Bayle Shanks's website: ideas-computer-jasper-jasperTypeNotes1

things that make type systems confusing

the Haskell type class defn syntax

"class Eq a where " looks like a is a type parameter of Eq. (btw does haskell allow a destructuring bind on a in that statement?)

http://stackoverflow.com/questions/3467279/how-to-create-a-polyvariadic-haskell-function

you are using the type system's type inference combined with polymorphism to decide something which feels syntactic
in unpacking this, you switch from reading things from left-to-right and right-to-left three times
- when you first see 'sumOf 5 8 22 :: Integer', you read it left to right. And indeed, that's how it parses: (((sumOf 5) 8) 22) :: Integer
- but now, you see that you need to determine the type of 'sumOf 5' in order to compute the first term. You know it takes an Int as integer. But you don't know what type it yields as output.
- So you look further to the right. 8 is an Int, but you still don't know what you need. So you look further to the right. 22 is an Int and you gotta have an Int at the end. So the type of ((sumOf 5) 8) 22 must be Int -> Int.
- And now you have to switch and go right to left. Since ((sumOf 5) 8) 22 must be Int -> Int, ((sumOf 5) 8) must be Int -> Int -> Int, and sumOf 5 must be Int -> Int -> Int -> Int.
- Now you start substituting the fn defn. Int -> Int -> Int -> Int matches (Int -> (*)) so (sumOf 5) is replaced by (sumOf . (5 +) . toInteger).
- But now you have to go right again. (((sumOf . (5 +) . toInteger) 8) 22). And now you have to go leftwards from the 8 (not sure if i got this step right, i forgot how . work w/ grouping): ((sumOf . (5 +) . (toInteger 8)) 22) -> ((sumOf . (5 +) 8) 22) -> ((sumOf (5 + 8)) 22).
- Now you have to go right to left again (or just remember your earlier going-left work); ((sumOf (5 + 8)) 22) :: Int so (sumOf (5 + 8)) :: Int -> Int so sumOf :: Int -> Int -> Int. Then go left to right again to expand: (sumOf (5 + 8)) 22 -> (sumOf . ((5 + 8) +) . toInteger) 22. Then go right to left again to apply: (sumOf . ((5 + 8) +) . toInteger) 22 -> (sumOf . ((5 + 8) +)) 22 -> sumOf . ((5 + 8 + 22))
the types of parts of the expression are unexpected and context-dependent and seemingly inconsistent with each other. You wouldn't expect the type of 'sumOf 5' to be 'Int -> Int -> Int', you'd expect it to be 'Int', because if you said (sumOf 5) + 3 you'd get 8. It's only 'Int -> Int -> Int -> Int' in this particular context. Indeed, right in this derivation, we see that (sumOf 5) is of type Int -> Int -> Int -> Int, but (sumOf (5+8)) is of type Int -> Int, and (sumOf (5+8+22)) is of type Int->Int->Int.
in fact, the compiler is using its knowledge of how many times the function will be applied in the future to alter the function's behavior. In theory, you could make a function which does one thing if it will be applied less than 143 times before a scalar results, and another thing if it will be applied 143 times before a scaler results, and another thing if it will be applied 144-251 times... etc. The type logic counts via type-level inductive hooey. This seems like an abomination because it seems like something syntactic far away from the location of the function in the source code, and in the future from the perspective of data flow, is affecting the semantics of the function.

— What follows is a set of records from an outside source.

(* ===== verification/SockFwup.v ===== *)
(** * Firmware over a socket ([wm_socket_fwup.c])

    The client of the firmware updater that receives an image from the
    network: [socket_fwup_accept] opens a connection, [socket_fwup_recv] is
    given each packet buffer as it arrives.  The stream consists of packs: an
    operation, a length of two bytes, most significant first, and that many
    bytes, which are handed to [tls_fwup_request_sync]. *)
From S2P Require Import Prelude CMonad DlList FlsDriver CrcHard Storage ParamData Param Fwup FwupTask.

Definition ERR_OK : Z := 0.
Definition ERR_VAL : Z := -6.
Definition ERR_ABRT : Z := -13.

Definition SOCKET_FWUP_START : Z := 1.
Definition SOCKET_FWUP_END : Z := 2.
Definition SOCKET_FWUP_DATA : Z := 3.
Definition SOCKET_FWUP_PACK_SIZE : Z := 2048.

(** ** Packet buffers *)

(** A chain of [struct pbuf], each with its payload; [tot_len] counts all. *)
Definition chain : Type := list (list Z).
Definition tot_len (p : chain) : Z := zlen (concat p).

(** [pbuf_copy_partial(buf, dataptr, len, offset)]: the bytes copied, whose
    number is the result. *)
Fixpoint pbuf_copy_partial (buf : chain) (len offset : Z) : list Z :=
  match buf with
  | [] => []
  | payload :: next =>
      if len =? 0 then []
      else if negb (offset =? 0) && (zlen payload <=? offset) then
        pbuf_copy_partial next len (u16 (offset - zlen payload))
      else
        let buf_copy_len := u16 (zlen payload - offset) in
        let buf_copy_len := if len <? buf_copy_len then len else buf_copy_len in
        slice offset buf_copy_len payload ++ pbuf_copy_partial next (u16 (len - buf_copy_len)) 0
  end.

(** A NULL buffer has nothing to copy; its length cannot be asked for.  The
    arguments are converted to 16 bits. *)
Definition copy_partial (p : option chain) (len offset : Z) : list Z :=
  match p with Some c => pbuf_copy_partial c (u16 len) (u16 offset) | None => [] end.

(** [ntohs] *)
Definition ntohs (v : Z) : Z := ((v &&& 0xFF) ≪ 8) ||| ((v &&& 0xFF00) ≫ 8).

(** ** The client *)

(** [struct socket_fwup_pack]; [data] is NULL or a block with its bytes. *)
Record socket_fwup_pack := Pack { operation : Z; datalen : Z; data : option (Z * list Z) }.

(** The module's variables, above the updater; the sockets that were closed
    and the number of packet buffers given back. *)
Record sock (F W : Type) := Sock {
  updater : fw F W;
  current_pack : socket_fwup_pack;
  current_offset : Z;
  session_id : Z;
  closed : list Z;
  pbufs_freed : Z
}.
Arguments Sock {F W}.
Arguments updater {F W}.
Arguments current_pack {F W}.
Arguments current_offset {F W}.
Arguments session_id {F W}.
Arguments closed {F W}.
Arguments pbufs_freed {F W}.

Section client.
Context {F W : Type} `{FlashStore F} `{!FlashBurst F} `{CrcEngine} `{Statics} `{FwupLocals} `{RequestJunk} `{Board W}.
Abbreviation st := (sock F W).

Definition on_updater {A} (m : M (fw F W) A) : M st A :=
  zoom updater (fun u s => Sock u (current_pack s) (current_offset s) (session_id s) (closed s) (pbufs_freed s)) m.
Definition set_pack (f : socket_fwup_pack -> socket_fwup_pack) : M st unit := modify (fun s =>
  Sock (updater s) (f (current_pack s)) (current_offset s) (session_id s) (closed s) (pbufs_freed s)).
Definition set_offset (v : Z) : M st unit := modify (fun s =>
  Sock (updater s) (current_pack s) (u16 v) (session_id s) (closed s) (pbufs_freed s)).
Definition set_session_id (v : Z) : M st unit := modify (fun s =>
  Sock (updater s) (current_pack s) (current_offset s) v (closed s) (pbufs_freed s)).
Definition set_operation (v : Z) (p : socket_fwup_pack) : socket_fwup_pack := Pack v (datalen p) (data p).
Definition tls_socket_close (skt_num : Z) : M st unit := modify (fun s =>
  Sock (updater s) (current_pack s) (current_offset s) (session_id s) (closed s ++ [skt_num]) (pbufs_freed s)).
(** [if (p) pbuf_free(p);] *)
Definition pbuf_free (p : option chain) : M st unit := modify (fun s =>
  Sock (updater s) (current_pack s) (current_offset s) (session_id s) (closed s)
    (match p with Some _ => pbufs_freed s + 1 | None => pbufs_freed s end)).

Definition free_current_pack : M st unit :=
  set_session_id 0 ;;
  pk ← gets current_pack;
  match data pk with
  | Some (dp, _) =>
      on_updater (on_par (on_store (fs_free dp))) ;;
      set_pack (fun _ => Pack 0 0 None)
  | None => mret tt
  end.

(** The end of a connection that delivered its last pack. *)
Definition finish_pack (skt_num : Z) : M st unit :=
  tls_socket_close skt_num ;;
  id ← gets session_id;
  _ ← on_updater (tls_fwup_exit id);
  free_current_pack.

(** How a round of the loop ends: with the next offset, with [break], with a
    [return], or with a reset of the board. *)
Inductive round := Next (offset : Z) | Break | Return (err : Z) | Reset.

(** The bytes [new] over the first ones of [old]. *)
Definition over (new old : list Z) : list Z := memcpy_at 0 new old.

(** The first branch: operation and length. *)
Definition recv_head (fuel : nat) (p : option chain) (offset : Z) : M st round :=
  set_offset 0 ;;
  pk ← gets current_pack;
  let bs := copy_partial p 1 offset in
  let op := byte_at (over bs [operation pk]) 0 in
  let offset := offset + zlen bs in
  let bs := copy_partial p 2 offset in
  let len := ntohs (le_val (over bs (le_bytes 2 (datalen pk)))) in
  let offset := offset + zlen bs in
  set_pack (fun _ => Pack op len (data pk)) ;;
  if (SOCKET_FWUP_DATA <? op) || (op <? SOCKET_FWUP_START) then mret (Return ERR_ABRT)
  else
    ok ← (if op =? SOCKET_FWUP_START then
            id ← on_updater (tls_fwup_enter fuel TLS_FWUP_IMAGE_SRC_WEB);
            set_session_id id ;;
            mret (negb (id =? 0))
          else mret true);
    if negb ok then mret (Return ERR_ABRT)
    else if len =? 0 then mret (Return ERR_ABRT)
    else mret (Next offset).

(** The second branch: bytes of the pack; [req] is the address of the
    request on the stack.  Nothing is copied to a NULL address. *)
Definition recv_data (fuel : nat) (req skt_num : Z) (p : option chain) (offset : Z) : M st round :=
  pk ← gets current_pack;
  off ← gets current_offset;
  bs ← match data pk with
       | Some (dp, buf) =>
           let bs := copy_partial p (datalen pk - off) offset in
           buf ← must (copy_to buf off bs (zlen bs));
           set_pack (fun pk => Pack (operation pk) (datalen pk) (Some (dp, buf))) ;;
           mret bs
       | None => if off =? 0 then mret [] else stuck
       end;
  set_offset (off + zlen bs) ;;
  off ← gets current_offset;
  let offset := offset + zlen bs in
  if off =? datalen pk then
    pk ← gets current_pack;
    id ← gets session_id;
    let '(dp, buf) := match data pk with Some d => d | None => (0, []) end in
    ret ← on_updater (tls_fwup_request_sync fuel req id dp (take (Z.to_nat (datalen pk)) buf) (datalen pk));
    match ret with
    | None => mret Reset
    | Some ret =>
        if negb (ret =? TLS_FWUP_STATUS_OK) then mret (Return ERR_VAL)
        else if operation pk =? SOCKET_FWUP_END then finish_pack skt_num ;; mret Break
        else set_pack (set_operation 0) ;; mret (Next offset)
    end
  else mret (Next offset).

Definition recv_round (fuel : nat) (req skt_num : Z) (p : option chain) (offset : Z) : M st round :=
  pk ← gets current_pack;
  if operation pk <? SOCKET_FWUP_START then recv_head fuel p offset
  else if (0 <? datalen pk) && (datalen pk <=? SOCKET_FWUP_PACK_SIZE) then recv_data fuel req skt_num p offset
  else if datalen pk =? 0 then
    if operation pk =? SOCKET_FWUP_END then finish_pack skt_num ;; mret Break
    else set_pack (set_operation 0) ;; mret (Next offset)
  else mret (Next offset).

(** The result is nothing when the board was reset. *)
Definition recv_step (fuel : nat) (req skt_num : Z) (p : option chain) (offset : Z) : M st (Z + option Z) :=
  r ← recv_round fuel req skt_num p offset;
  match r with
  | Next offset =>
      match p with
      | None => stuck
      | Some c => if offset <? tot_len c then mret (inl offset) else pbuf_free p ;; mret (inr (Some ERR_OK))
      end
  | Break => pbuf_free p ;; mret (inr (Some ERR_OK))
  | Return err => pbuf_free p ;; mret (inr (Some err))
  | Reset => mret (inr None)
  end.

Definition socket_fwup_recv (fuel : nat) (req skt_num : Z) (p : option chain) : M st (option Z) :=
  mloop fuel (recv_step fuel req skt_num p) 0.

Definition socket_fwup_err : M st unit :=
  id ← gets session_id;
  _ ← on_updater (tls_fwup_exit id);
  free_current_pack.

Definition socket_fwup_poll : M st Z := mret ERR_OK.

Definition socket_fwup_accept (err : Z) : M st Z :=
  if err =? ERR_OK then
    id ← gets session_id;
    free ← (if id =? 0 then mret true
            else state ← on_updater (tls_fwup_current_state id); mret (state =? TLS_FWUP_STATE_UNDEF));
    if (free : bool) then
      b ← on_updater (on_par (on_store (fs_alloc SOCKET_FWUP_PACK_SIZE)));
      match b with
      | None => set_pack (fun _ => Pack 0 0 None) ;; mret ERR_ABRT
      | Some (dp, _) =>
          set_pack (fun _ => Pack 0 0 (Some (dp, replicate (Z.to_nat SOCKET_FWUP_PACK_SIZE) 0))) ;;
          mret ERR_OK
      end
    else mret ERR_ABRT
  else mret err.

End client.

Hmm, the more i think about it, the more i think that we should ban type inference determining ad-hoc polymorphism which is polymorphic only in the return type (see [1] for more reasoning on that). This won't make the language any less powerful than, say, Python (in Python there is no type inferencing so in order to make an ad-hoc polymorphic choice, the class of the value that the object that you are dispatching on must differ (which would correspond to an input value in Haskell and probably in Jasper). So i'm proposing that in Jasper, you can have all the type inferencing you want, it's just that type inferencing won't be allowed to drive ad-hoc polymorphism from the "future" (from the types of the outputs).

Or, try THIS one on for size: the statically known (at the time of compiling the typeclass) kinds of the return types of different ad-hoc poly fns of the same inputs may not vary. Hmm.. but that sounds like you cant have two instances of the same kind of two different typeclasses. For example, it would prevent the empty homogeneous list from being both an empty list of ints and an empty list of fns, at different points in the program. No... it just prevents the existence of a fn, 'empty', that returns that. You can still have Int.empty and Fn.empty; or even, empty(Int) and empty(Fn). So, you can't have a single fn, 'empty', that sometimes returns statically known lists of ints and sometimes statically known lists of Fns, on the same inputs. This should prevent any type-level inductive hooey like Haskell's variadic fns, which uses the static knowledge of how many times the result of a fn will be applied in the future, which seems like a 'syntactic' thing, to alter the behavior of the function over the various applications. It still allows 'messages from the future', that is, it allows the compiler to automatically select among multiple instantiations of return-type-only-ad-hoc-polymorphic functions based on the expected return value, but it guarantees that all of the possibilities will be of the same kind (and kind incorporates the notion of 'syntactic' difference here)

but you could get around this by giving a dummy argument to the fun (empty(dummy)) so that the compiler can infer 'dummy' to be the desired return type

example from http://kawagner.blogspot.com/2006/12/my-haskell-experience.html

" Lets have two simple, small functions:

giveElements :: (a -> Bool) -> [[a?]] -> [[a?]] giveElements condition = filter (detectElement condition)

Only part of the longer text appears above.